Рукосуев был груб, похабен и в то же время трогательно и заботливо любил своих сестер, а Тоньку носил на руках и лаской привязал к себе, хотя и был много старше ее. Он совсем не пил вина, но в вылазках при случае прихватывал, а потом угощал разведчиков и жестоко пушил их за то, что они мало знают песен и не любят петь. В такие минуты он откровенно, с трезвой и потому страшной настойчивостью говорил:
— Не я командую вами! Ах, не я! Я бы вам всучил щетинку.
Охватов глядел на Рукосуева, который уже вне сознания все еще сжимал кулаки и со скрипом жевал землю своими изломанными зубами.
— Ты тут командуешь? — спросил подполковник, дулом пистолета поворачивая к себе Охватова — тот повернулся и некоторое время слепым взором глядел на командира, не понимая его вопросов. — Ты знаешь, что бывает за такие штучки?
— Ошалел вот один. — Охватов пошевелил автоматом в сторону окопчика, и подполковник все понял, но потока злости своей не мог остановить.
— Ты командир или у тебя всяк себе командир?
— Я, товарищ подполковник, докладываю вам, что ошалел вот один, у него сестры и больная мать в Воронеже.

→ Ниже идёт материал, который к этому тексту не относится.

(** The loop of [create_lease6]: [ds] is the input of the digest and [n] the number
    of attempts that are left.  The result has the number of attempts made. *)
Fixpoint create_loop (n : nat) (attempts : Z) (w : mdb6) (t : temporary6) (pl : Z) (ds : list Z)
  : outcome (isc_result_t * list Z * Z * mdb6 * temporary6) :=
  let attempts := attempts + 1 in
  match n with
  | O => Ret (R_NORESOURCES, [], attempts, w, t)
  | S n =>
    P ← at_ptr (pool_map w) pl;
    if (pool_type P =? D6O_IA_NA) || (pool_type P =? D6O_IA_TA) then
      r ← if pool_type P =? D6O_IA_NA then a ← build_address6 (start_addr P) (bits P) ds; Ret (a, t)
          else build_temporary6 random t (start_addr P) (bits P) ds;
      let '(a, t) := r in
      if reserved_iid a then if memory then create_loop n attempts w t pl (ds ++ a) else Ret (R_NOMEMORY, [], attempts, w, t)
      else
        r ← iasubopt_hash_lookup w pl a;
        match r with
        | (None, w) => Ret (R_SUCCESS, a, attempts, w, t)
        | (Some x, w) =>
          w ← iasubopt_dereference w x;
          if memory then create_loop n attempts w t pl (ds ++ a) else Ret (R_NOMEMORY, [], attempts, w, t)
        end
    else Ret (R_INVALIDARG, [], attempts, w, t)
  end.

Definition create_lease6 (w : mdb6) (t : temporary6) (pl : Z) (uid : list Z) (soft_lifetime_end_time : Z)
  : outcome (isc_result_t * option Z * Z * mdb6 * temporary6) :=
  r ← create_loop 100 0 w t pl uid;
  match r with
  | (R_SUCCESS, a, attempts, w, t) =>
    r ← new_lease w pl a 0 soft_lifetime_end_time;
    let '(result, p, w) := r in
    Ret (result, p, attempts, w, t)
  | (result, _, attempts, w, t) => Ret (result, None, attempts, w, t)
  end.

Fixpoint create_prefix_loop (n : nat) (attempts : Z) (w : mdb6) (pl : Z) (ds : list Z) : outcome (isc_result_t * list Z * Z * mdb6) :=
  let attempts := attempts + 1 in
  match n with
  | O => Ret (R_NORESOURCES, [], attempts, w)
  | S n =>
    P ← at_ptr (pool_map w) pl;
    a ← build_prefix6 (start_addr P) (bits P) (units P) ds;
    r ← iasubopt_hash_lookup w pl a;
    match r with
    | (None, w) => Ret (R_SUCCESS, a, attempts, w)
    | (Some x, w) =>
      w ← iasubopt_dereference w x;
      if memory then create_prefix_loop n attempts w pl (ds ++ a) else Ret (R_NOMEMORY, [], attempts, w)
    end
  end.

Definition create_prefix6 (w : mdb6) (pl : Z) (uid : list Z) (soft_lifetime_end_time : Z)
  : outcome (isc_result_t * option Z * Z * mdb6) :=
  r ← create_prefix_loop 10 0 w pl uid;
  match r with
  | (R_SUCCESS, a, attempts, w) =>
    P ← at_ptr (pool_map w) pl;
    r ← new_lease w pl a (u8 (units P)) soft_lifetime_end_time;
    let '(result, p, w) := r in
    Ret (result, p, attempts, w)
  | (result, _, attempts, w) => Ret (result, None, attempts, w)
  end.

Definition create_lease6_eui_64 (w : mdb6) (pl : Z) (uid : list Z) (soft_lifetime_end_time : Z) : outcome (isc_result_t * option Z * mdb6) :=
  P ← at_ptr (pool_map w) pl;
  if negb (pool_type P =? D6O_IA_NA) then Ret (R_INVALIDARG, None, w)
  else
    a ← build_address6_eui_64 (start_addr P) (bits P) uid IAID_LEN;
    match a with
    | None => Ret (R_FAILURE, None, w)
    | Some a =>
      if reserved_iid a then Ret (R_FAILURE, None, w)
      else
        r ← iasubopt_hash_lookup w pl a;
        match r with
        | (None, w) => new_lease w pl a 0 soft_lifetime_end_time
        | (Some x, w) =>
          l ← at_ptr (subopts w) x;
          ours ← match ia l with
                 | None => Ret false
                 | Some i => y ← at_ptr (ias w) i; Ret (bool_decide (iaid_duid y = uid))
                 end;
          w ← iasubopt_dereference w x;
          if ours : bool then new_lease w pl a 0 soft_lifetime_end_time else Ret (R_FAILURE, None, w)
        end
    end.

End Addresses.

(** ** Pools of addresses *)

(** [bitmasks]. *)
Definition bitmasks : list Z := [0; 254; 252; 248; 240; 224; 192; 128].

(** [ipv6_network_portion]: the address with all bits but the first [bits] zero. *)
Definition ipv6_network_portion (a : list Z) (bits : Z) : outcome (list Z) :=
  if (bits <? 0) || (128 <? bits) then Fatal
  else
    let mask_bits := 128 - bits in
    let bytes := mask_bits / 8 in
    let extra_bits := mask_bits mod 8 in
    a ← memcpy a (16 - bytes) (replicate (Z.to_nat bytes) 0);
    if extra_bits =? 0 then Ret a
    else
      x ← rd a (15 - bytes);
      m ← rd bitmasks extra_bits;
      wr a (15 - bytes) (Z.land x m).

Definition ipv6_in_pool (a : list Z) (P : ipv6_pool) : outcome bool :=
  t ← ipv6_network_portion a (bits P);
  Ret (bool_decide (t = start_addr P)).

(** [find_ipv6_pool]: the pool is referenced. *)
Fixpoint find_pool_loop (qs : list Z) (w : mdb6) (type : Z) (a : list Z) : outcome (option Z) :=
  match qs with
  | [] => Ret None
  | q :: qs =>
    P ← at_ptr (pool_map w) q;
    if negb (pool_type P =? type) then find_pool_loop qs w type a
    else
      b ← ipv6_in_pool a P;
      if b : bool then Ret (Some q) else find_pool_loop qs w type a
  end.

Definition find_ipv6_pool (w : mdb6) (type : Z) (a : list Z) : outcome (option Z * mdb6) :=
  q ← find_pool_loop (pools w) w type a;
  match q with
  | None => Ret (None, w)
  | Some q => w ← ipv6_pool_reference w q; Ret (Some q, w)
  end.

(** One lease of [change_leases].  The reference to the pool is not given back. *)
Definition change_one (change_func : mdb6 -> Z -> Z -> outcome (isc_result_t * mdb6)) (i : Z) (k : nat) (r : isc_result_t * mdb6) : outcome (isc_result_t * mdb6) :=
  let '(retval, w) := r in
  x ← at_ptr (ias w) i;
  p ← match iasubopt_array x !! k with Some (Some p) => Ret p | _ => Undef end;
  l ← at_ptr (subopts w) p;
  q ← find_ipv6_pool w (ia_type x) (addr l);
  match q with
  | (None, w) => Ret (retval, w)
  | (Some q, w) =>
    r ← change_func w q p;
    let '(renew_retval, w) := r in
    Ret (if bool_decide (renew_retval = R_SUCCESS) then retval else renew_retval, w)
  end.

Definition change_leases (change_func : mdb6 -> Z -> Z -> outcome (isc_result_t * mdb6)) (w : mdb6) (i : Z) : outcome (isc_result_t * mdb6) :=
  x ← at_ptr (ias w) i;
  in_turn (change_one change_func i) (seq 0 (Z.to_nat (num_iasubopt x))) (R_SUCCESS, w).

Definition renew_leases (memory : bool) := change_leases (renew_lease6 memory).
Definition release_leases (memory : bool) := change_leases (release_lease6 memory).
Definition decline_leases (memory : bool) := change_leases (decline_lease6 memory).

(** An address is marked in the pool of a type that holds it. *)
Definition mark_in (memory : bool) (type : Z) (a : list Z) (w : mdb6) : outcome mdb6 :=
  q ← find_ipv6_pool w type a;
  match q with
  | (None, w) => Ret w
  | (Some q, w) => r ← mark_lease_unavailable memory w q a; ipv6_pool_dereference r.2 q
  end.

(** [mark_hosts_unavailable_support] for a host with the address [fixed_addr]. *)
Definition mark_hosts_unavailable_support (memory : bool) (fixed_addr : list Z) (w : mdb6) : outcome mdb6 :=
  if negb (Zlen fixed_addr =? 16) then Ret w
  else w ← mark_in memory D6O_IA_NA fixed_addr w; mark_in memory D6O_IA_TA fixed_addr w.

(** [mark_phosts_unavailable_support] for a host with the prefixes [l], each with its
    length. *)
Definition mark_phosts_unavailable_support (memory : bool) (l : list (list Z * Z)) (w : mdb6) : outcome mdb6 :=
  in_turn (fun x w =>
    if negb (Zlen x.1 =? 16) then Ret w
    else
      q ← find_ipv6_pool w D6O_IA_PD x.1;
      match q with
      | (None, w) => Ret w
      | (Some q, w) =>
        P ← at_ptr (pool_map w) q;
        w ← if negb (x.2 =? units P) then Ret w else r ← mark_lease_unavailable memory w q x.1; Ret r.2;
        ipv6_pool_dereference w q
      end) l w.

(** [mark_interfaces_unavailable] for the addresses of the interfaces. *)
Definition mark_interfaces_unavailable (memory : bool) (v6addresses : list (list Z)) (w : mdb6) : outcome mdb6 :=
  in_turn (fun a w => w ← mark_in memory D6O_IA_NA a w; mark_in memory D6O_IA_TA a w) v6addresses w.

(** ** Examples *)

(** A pool of addresses, one of a pond, that the array of the pools refers to. *)
Definition pool0 : ipv6_pool := Pool6 2 D6O_IA_NA ([32; 1; 13; 184] ++ replicate 12 0) 64 0 [] 0 0 (IscHeap 0 1024 0 [] true ∅) 0 (IscHeap 0 1024 0 [] true ∅) (Some 9).
Definition mdb0 : mdb6 := Mdb ∅ ∅ ∅ {[9 := Pond 0 0 false]} {[5 := pool0]} [5] [] [] [] 100 [].

(** A lease of the address that ends in [n], offered until [t]. *)
Definition offer (n t : Z) (w : mdb6) : outcome mdb6 := r ← new_lease true w 5 ([32; 1; 13; 184] ++ replicate 11 0 ++ [n]) 0 t; Ret r.2.

(** What the server does for a lease it renews: the end of the lease is in
    [soft_lifetime_end_time] when [renew_lease6] is called. *)
Definition commit (p t : Z) (w : mdb6) : outcome mdb6 :=
  w ← on_lease w p (fun l => with_times l (hard_lifetime_end_time l) t); r ← renew_lease6 true w 5 p; Ret r.2.

Definition release (p : Z) (w : mdb6) : outcome mdb6 := r ← release_lease6 true w 5 p; Ret r.2.

(** The times of the leases on the inactive heap, in the order of the array. *)
Definition inactive_times (w : mdb6) : list (Z * Z) :=
  match pool_map w !! 5 with Some P => map (fun s => match s with Some p => times (subopts w) p | None => (0, 0) end) (contents (inactive_timeouts P)) | None => [] end.

(** Of three leases that are offered the first is taken.  Its times are changed before
    it is deleted from the heap; the third one is put at the root, above the second
    one, which ends before it. *)
Example activation_loses_order :
  (w ← in_turn (fun x => offer x.1 x.2) [(1, 10); (2, 20); (3, 30)] mdb0; w ← commit 100 500 w; Ret (inactive_times w)) = Ret [(0, 30); (0, 20)].
Proof. by vm_compute. Qed.

(** The offer that has ended at 20 is then not cleaned up at 25. *)
Example offer_outlives :
  (w ← in_turn (fun x => offer x.1 x.2) [(1, 10); (2, 20); (3, 30)] mdb0; w ← commit 100 500 w; w ← lease_timeout_support true w 5 25; Ret (inactive_times w, events w)) =
  Ret ([(0, 30); (0, 20)], [CommitLeases; AddTimeout 5 31]).
Proof. by vm_compute. Qed.

(** With leases of different lengths an assertion of the heap fails when a lease is
    taken: the server ends. *)
Example activation_aborts :
  (w ← in_turn (fun x => offer x.1 x.2) [(1, 10); (2, 50); (3, 20); (4, 60); (5, 70); (6, 30); (7, 5)] mdb0;
   w ← commit 106 400 w; w ← release 106 w; w ← commit 101 500 w;
   w ← offer 8 80 w; w ← commit 107 380 w; w ← release 107 w;
   commit 103 350 w) = Fatal.
Proof. by vm_compute. Qed.

(** A lease for an address that has been marked as unavailable: the mark is on neither
    heap, and the assertion on its index fails. *)
Example marked_address_aborts :
  let a := [32; 1; 13; 184] ++ replicate 11 0 ++ [1] in
  (r ← mark_lease_unavailable true mdb0 5 a; r ← new_lease true r.2 5 a 0 10; Ret r.1) = Fatal.
Proof. by vm_compute. Qed.

(** A lease that is declined twice is counted twice, and stays counted once when it
    is renewed. *)
Example declined_twice :
  (w ← offer 1 10 mdb0; w ← commit 100 500 w; r ← decline_lease6 true w 5 100; r ← decline_lease6 true r.2 5 100; w ← commit 100 600 r.2;
   P ← at_ptr (pool_map w) 5; Ret (num_active P, num_abandoned P)) = Ret (1, 1).
Proof. by vm_compute. Qed.

(** An association with two leases: after the first one has been removed, a third one
    that is added is not stored; the second one is there twice. *)
Example removed_slot_not_empty :
  (w ← offer 1 10 mdb0; w ← offer 2 20 w; w ← offer 3 30 w;
   let '(i, w) := ia_allocate true w [0; 0; 0; 1] [7] in
   r ← ia_add_iasubopt true w 103 100; r ← ia_add_iasubopt true r.2 103 101;
   w ← ia_remove_iasubopt r.2 103 100;
   r ← ia_add_iasubopt true w 103 102;
   x ← at_ptr (ias r.2) 103; Ret (i, r.1, num_iasubopt x, iasubopt_array x)) = Ret (Some 103, R_SUCCESS, 2, [Some 101; Some 101; None; None]).
Proof. by vm_compute. Qed.

(** Each lease that is renewed through [renew_leases] leaves a reference to its pool. *)
Example renew_leases_leaks :
  (w ← offer 1 10 mdb0;
   let '(i, w) := ia_allocate true w [0; 0; 0; 1] [7] in
   r ← ia_add_iasubopt true w 101 100;
   x ← at_ptr (ias r.2) 101; let w := put_ia r.2 101 (IaXx 1 (iaid_duid x) D6O_IA_NA 1 4 (iasubopt_array x)) in
   P ← at_ptr (pool_map w) 5; r ← renew_leases true w 101; Q ← at_ptr (pool_map r.2) 5; Ret (pool_refcnt P, pool_refcnt Q)) = Ret (3, 4).
Proof. by vm_compute. Qed.

End Mdb6.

Подполковник вдруг остолбенел, и маленькое свирепое личико его обмякло, и он, не веря и удивляясь, спросил:
— Да ведь ты Охватов?
— Я, товарищ подполковник, — узнав своего бывшего комбата майора Афанасьева, промолвил Охватов и прерывисто, со всхлипом вздохнул — хотел обрадоваться встрече и не мог, хотел обнять Афанасьева, как отца, и побоялся, хотел заплакать от вины и отчаяния, но все это подавил в себе, горько и растерянно улыбаясь.
Подполковник зачем–то пристально посмотрел на убитого солдата, на его крупную голову в сальных, черных волосах и не то спросил, не то утвердил:
— Все еще пьем чашу крестных мук. А ты, видать, садовая головушка, в заслоне? Жаль, а чем я тебе помогу? Вот без малого на весь полк три патрона. — Афанасьев похлопал по кобуре и подал руку Охватову: — Давай держись. Бог даст, увидимся. Я о тебе хорошо помню. — Подполковник крепким шагом пошел к дороге, но вдруг обернулся и спросил: — Ольга–то Коровина — как? Я знал, что так оно и будет. Жертвенности много было в ее лице.
— А у меня? — с невольной тревогой вырвалось у Охватова и, чтобы придать вопросу шутливый тон, улыбнулся тускло и неловко.